═════ DATA FOR PROCESSING ═════

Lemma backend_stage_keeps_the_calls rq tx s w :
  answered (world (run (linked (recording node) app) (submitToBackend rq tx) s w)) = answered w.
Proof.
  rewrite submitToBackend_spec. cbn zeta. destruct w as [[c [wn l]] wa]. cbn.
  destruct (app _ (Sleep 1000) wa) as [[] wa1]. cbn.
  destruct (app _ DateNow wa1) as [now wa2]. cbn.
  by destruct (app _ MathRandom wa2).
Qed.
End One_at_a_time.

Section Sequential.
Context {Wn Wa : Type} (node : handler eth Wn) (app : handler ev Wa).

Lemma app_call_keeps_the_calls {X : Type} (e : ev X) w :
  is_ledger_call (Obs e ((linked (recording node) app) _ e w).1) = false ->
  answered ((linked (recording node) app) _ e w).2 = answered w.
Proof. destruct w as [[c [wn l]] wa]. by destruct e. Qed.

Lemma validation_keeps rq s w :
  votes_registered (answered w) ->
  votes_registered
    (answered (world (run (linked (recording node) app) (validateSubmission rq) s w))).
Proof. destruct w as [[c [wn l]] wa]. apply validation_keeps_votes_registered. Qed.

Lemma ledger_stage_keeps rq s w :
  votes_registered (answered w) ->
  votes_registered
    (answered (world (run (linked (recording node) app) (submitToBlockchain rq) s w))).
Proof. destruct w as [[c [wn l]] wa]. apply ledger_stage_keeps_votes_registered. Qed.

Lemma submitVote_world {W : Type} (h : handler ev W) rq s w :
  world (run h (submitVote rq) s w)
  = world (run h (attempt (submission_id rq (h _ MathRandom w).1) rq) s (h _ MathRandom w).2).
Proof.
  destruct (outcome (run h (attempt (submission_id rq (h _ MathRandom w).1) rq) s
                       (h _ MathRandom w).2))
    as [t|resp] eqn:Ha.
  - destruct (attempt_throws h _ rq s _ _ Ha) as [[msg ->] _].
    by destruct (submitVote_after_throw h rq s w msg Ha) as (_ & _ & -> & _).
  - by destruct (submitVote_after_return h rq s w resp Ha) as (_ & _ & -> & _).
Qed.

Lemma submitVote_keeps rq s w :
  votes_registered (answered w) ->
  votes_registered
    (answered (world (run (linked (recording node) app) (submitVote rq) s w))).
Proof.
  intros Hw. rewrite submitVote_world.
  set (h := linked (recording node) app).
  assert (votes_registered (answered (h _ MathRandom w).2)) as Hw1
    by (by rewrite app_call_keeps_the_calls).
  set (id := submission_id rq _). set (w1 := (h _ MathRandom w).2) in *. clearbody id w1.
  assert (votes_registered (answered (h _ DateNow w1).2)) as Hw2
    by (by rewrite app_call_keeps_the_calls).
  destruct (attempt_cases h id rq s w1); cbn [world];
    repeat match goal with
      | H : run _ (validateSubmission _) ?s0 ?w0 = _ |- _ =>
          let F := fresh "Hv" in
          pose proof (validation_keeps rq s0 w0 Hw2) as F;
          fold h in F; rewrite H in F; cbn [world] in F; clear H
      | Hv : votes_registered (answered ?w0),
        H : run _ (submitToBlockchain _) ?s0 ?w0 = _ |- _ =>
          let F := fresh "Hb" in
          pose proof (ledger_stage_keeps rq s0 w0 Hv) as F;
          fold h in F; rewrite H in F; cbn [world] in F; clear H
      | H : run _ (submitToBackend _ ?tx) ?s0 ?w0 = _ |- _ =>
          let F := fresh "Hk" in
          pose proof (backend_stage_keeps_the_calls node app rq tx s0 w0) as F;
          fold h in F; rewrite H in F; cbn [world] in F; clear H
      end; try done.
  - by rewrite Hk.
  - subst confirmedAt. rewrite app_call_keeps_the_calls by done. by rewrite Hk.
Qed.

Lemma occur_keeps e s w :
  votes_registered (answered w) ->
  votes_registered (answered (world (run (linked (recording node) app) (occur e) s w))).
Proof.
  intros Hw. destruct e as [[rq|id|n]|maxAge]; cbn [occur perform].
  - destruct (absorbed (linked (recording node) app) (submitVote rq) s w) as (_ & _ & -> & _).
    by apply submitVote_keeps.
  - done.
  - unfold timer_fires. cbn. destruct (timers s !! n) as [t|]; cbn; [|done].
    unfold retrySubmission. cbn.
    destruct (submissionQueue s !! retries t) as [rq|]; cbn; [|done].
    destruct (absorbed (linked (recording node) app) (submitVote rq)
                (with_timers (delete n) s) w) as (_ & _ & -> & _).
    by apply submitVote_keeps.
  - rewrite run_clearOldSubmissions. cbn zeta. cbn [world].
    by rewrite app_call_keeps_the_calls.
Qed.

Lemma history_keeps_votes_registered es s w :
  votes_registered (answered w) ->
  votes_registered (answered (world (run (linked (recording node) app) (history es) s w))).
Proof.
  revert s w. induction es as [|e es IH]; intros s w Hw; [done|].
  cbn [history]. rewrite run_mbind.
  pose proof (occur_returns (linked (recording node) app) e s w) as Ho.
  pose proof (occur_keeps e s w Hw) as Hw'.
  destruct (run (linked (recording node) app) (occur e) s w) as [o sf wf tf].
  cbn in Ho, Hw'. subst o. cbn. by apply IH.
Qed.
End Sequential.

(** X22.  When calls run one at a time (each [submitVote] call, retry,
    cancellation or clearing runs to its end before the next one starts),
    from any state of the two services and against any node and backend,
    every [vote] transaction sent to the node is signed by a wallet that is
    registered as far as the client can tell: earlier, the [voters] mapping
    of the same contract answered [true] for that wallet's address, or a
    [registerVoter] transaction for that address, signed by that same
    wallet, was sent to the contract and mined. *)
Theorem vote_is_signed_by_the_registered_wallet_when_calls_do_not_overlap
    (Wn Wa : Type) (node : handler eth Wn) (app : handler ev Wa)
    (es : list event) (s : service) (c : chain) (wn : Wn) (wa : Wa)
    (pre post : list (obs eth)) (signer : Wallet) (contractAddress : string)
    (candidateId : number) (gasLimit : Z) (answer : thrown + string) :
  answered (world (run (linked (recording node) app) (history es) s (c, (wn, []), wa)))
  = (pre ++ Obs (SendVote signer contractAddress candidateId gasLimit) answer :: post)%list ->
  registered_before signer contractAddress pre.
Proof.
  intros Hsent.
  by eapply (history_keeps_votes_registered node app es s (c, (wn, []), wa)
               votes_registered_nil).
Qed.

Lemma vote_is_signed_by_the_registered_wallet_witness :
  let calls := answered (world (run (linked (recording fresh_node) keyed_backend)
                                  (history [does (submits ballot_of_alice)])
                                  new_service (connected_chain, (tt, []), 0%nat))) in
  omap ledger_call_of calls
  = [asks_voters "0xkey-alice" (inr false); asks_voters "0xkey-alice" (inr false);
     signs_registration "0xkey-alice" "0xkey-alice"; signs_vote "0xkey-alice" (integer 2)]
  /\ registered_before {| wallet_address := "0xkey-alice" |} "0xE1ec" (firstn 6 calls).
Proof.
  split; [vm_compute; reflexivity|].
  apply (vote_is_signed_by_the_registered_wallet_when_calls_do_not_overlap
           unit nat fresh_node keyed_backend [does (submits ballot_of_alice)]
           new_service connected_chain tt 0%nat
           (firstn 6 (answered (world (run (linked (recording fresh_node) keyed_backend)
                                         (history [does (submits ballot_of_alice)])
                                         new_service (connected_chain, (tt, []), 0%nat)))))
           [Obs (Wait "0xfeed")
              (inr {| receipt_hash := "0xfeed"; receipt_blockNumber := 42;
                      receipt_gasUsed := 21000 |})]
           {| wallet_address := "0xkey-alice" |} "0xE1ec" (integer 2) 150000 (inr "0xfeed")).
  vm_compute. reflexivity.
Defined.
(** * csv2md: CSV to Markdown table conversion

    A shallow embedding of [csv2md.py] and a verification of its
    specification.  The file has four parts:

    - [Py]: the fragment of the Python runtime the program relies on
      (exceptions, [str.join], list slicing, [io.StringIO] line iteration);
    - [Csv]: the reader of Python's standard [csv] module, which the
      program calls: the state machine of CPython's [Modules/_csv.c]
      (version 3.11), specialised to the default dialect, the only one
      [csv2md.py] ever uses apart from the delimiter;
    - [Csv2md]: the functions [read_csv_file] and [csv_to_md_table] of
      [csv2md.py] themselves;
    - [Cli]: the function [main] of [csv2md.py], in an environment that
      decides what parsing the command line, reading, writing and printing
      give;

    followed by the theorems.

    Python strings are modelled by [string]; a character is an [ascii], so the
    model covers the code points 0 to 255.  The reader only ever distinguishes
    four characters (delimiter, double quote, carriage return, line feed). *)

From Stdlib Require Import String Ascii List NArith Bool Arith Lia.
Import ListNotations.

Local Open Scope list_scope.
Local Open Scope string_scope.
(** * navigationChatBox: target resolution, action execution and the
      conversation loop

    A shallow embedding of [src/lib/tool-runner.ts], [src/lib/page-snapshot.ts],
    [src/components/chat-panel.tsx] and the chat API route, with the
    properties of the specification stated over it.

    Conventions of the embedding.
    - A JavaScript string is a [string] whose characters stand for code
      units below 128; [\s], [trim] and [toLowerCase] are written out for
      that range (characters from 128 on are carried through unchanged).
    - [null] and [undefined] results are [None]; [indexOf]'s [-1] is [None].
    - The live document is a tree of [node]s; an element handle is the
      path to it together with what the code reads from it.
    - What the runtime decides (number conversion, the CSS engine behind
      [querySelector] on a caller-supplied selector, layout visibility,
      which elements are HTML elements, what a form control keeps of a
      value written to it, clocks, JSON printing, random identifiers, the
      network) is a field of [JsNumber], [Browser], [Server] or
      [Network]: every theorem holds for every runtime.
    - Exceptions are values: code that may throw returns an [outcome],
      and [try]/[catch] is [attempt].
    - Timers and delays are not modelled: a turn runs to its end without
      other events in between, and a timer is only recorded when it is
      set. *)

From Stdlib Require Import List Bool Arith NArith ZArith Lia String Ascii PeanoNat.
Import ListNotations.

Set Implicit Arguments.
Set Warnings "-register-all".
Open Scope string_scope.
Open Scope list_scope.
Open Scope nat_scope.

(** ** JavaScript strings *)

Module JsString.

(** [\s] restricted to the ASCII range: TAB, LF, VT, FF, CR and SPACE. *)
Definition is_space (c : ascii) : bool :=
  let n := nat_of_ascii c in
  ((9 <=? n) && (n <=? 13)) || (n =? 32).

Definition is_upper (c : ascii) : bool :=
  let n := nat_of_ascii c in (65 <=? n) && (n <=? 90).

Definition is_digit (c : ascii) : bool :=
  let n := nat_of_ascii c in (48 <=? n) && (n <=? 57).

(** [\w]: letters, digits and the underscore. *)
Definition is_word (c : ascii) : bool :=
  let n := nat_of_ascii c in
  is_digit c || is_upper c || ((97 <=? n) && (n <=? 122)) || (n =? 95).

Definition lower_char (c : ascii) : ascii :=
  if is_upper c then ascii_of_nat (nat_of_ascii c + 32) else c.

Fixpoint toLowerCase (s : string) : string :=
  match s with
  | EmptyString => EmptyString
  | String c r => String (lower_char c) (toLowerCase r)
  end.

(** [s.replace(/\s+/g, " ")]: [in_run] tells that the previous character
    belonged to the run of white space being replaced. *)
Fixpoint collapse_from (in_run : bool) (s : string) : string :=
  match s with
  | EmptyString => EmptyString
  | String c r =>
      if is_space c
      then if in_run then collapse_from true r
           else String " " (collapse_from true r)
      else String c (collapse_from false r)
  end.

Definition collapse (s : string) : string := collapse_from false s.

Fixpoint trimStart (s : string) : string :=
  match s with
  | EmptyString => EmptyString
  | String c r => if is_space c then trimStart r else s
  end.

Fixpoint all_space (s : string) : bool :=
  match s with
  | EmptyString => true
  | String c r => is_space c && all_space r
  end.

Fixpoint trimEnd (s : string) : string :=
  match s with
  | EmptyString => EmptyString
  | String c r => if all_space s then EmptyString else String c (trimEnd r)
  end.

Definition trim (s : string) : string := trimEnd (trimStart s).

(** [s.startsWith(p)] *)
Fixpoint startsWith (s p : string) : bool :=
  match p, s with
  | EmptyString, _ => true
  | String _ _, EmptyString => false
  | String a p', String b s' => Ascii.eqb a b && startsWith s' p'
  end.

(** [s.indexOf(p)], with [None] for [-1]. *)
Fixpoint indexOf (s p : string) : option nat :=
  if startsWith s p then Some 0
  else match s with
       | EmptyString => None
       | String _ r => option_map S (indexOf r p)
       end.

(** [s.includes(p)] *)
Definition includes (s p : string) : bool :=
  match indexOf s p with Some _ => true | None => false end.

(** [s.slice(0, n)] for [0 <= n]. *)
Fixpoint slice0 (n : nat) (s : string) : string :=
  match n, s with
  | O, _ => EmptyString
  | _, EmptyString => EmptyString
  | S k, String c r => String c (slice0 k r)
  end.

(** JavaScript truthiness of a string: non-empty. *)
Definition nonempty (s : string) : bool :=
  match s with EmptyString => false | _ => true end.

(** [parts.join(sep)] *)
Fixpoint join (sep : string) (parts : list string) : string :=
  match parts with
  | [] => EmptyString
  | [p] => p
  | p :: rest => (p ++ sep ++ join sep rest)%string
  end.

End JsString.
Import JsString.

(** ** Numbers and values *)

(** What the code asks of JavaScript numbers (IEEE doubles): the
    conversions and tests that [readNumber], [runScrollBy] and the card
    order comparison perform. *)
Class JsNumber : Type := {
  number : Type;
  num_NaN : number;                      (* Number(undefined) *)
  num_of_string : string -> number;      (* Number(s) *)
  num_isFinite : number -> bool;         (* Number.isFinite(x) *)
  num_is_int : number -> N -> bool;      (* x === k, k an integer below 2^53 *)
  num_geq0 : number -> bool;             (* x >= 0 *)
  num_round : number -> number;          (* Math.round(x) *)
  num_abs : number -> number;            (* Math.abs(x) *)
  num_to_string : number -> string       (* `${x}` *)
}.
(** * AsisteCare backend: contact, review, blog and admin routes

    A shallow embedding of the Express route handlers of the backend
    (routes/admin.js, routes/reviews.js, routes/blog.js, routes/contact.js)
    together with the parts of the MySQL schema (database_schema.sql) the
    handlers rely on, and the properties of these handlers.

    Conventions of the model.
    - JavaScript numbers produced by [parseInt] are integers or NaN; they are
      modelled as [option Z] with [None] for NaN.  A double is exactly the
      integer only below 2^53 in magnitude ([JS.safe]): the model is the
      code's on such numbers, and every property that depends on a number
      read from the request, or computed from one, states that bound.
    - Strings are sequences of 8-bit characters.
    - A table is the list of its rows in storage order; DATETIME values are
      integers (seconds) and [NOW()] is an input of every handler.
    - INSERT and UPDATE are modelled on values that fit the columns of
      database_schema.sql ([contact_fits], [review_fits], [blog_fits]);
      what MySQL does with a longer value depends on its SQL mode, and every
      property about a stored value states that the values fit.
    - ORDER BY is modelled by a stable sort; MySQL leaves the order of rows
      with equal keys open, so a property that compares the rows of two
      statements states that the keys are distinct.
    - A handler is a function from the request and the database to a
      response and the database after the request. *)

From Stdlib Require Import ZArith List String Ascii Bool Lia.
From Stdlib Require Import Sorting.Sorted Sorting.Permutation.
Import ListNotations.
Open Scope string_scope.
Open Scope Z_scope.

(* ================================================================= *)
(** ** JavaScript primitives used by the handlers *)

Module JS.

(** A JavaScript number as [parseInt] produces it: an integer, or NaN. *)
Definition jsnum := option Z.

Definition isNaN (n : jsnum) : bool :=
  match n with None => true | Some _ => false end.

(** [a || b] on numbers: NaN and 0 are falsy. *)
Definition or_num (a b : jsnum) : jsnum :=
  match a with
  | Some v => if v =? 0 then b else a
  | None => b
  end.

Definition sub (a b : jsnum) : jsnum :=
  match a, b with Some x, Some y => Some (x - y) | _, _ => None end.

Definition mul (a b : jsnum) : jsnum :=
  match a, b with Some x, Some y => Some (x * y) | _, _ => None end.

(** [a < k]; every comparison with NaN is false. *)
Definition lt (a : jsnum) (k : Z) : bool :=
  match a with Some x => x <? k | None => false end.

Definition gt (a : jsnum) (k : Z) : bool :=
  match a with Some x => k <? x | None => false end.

═════

ACTIVITY
Find and copy each line of the data where "submits" is present.

WRITTEN SOLUTION
                                  (history [does (submits ballot_of_alice)])
           unit nat fresh_node keyed_backend [does (submits ballot_of_alice)]
                                         (history [does (submits ballot_of_alice)])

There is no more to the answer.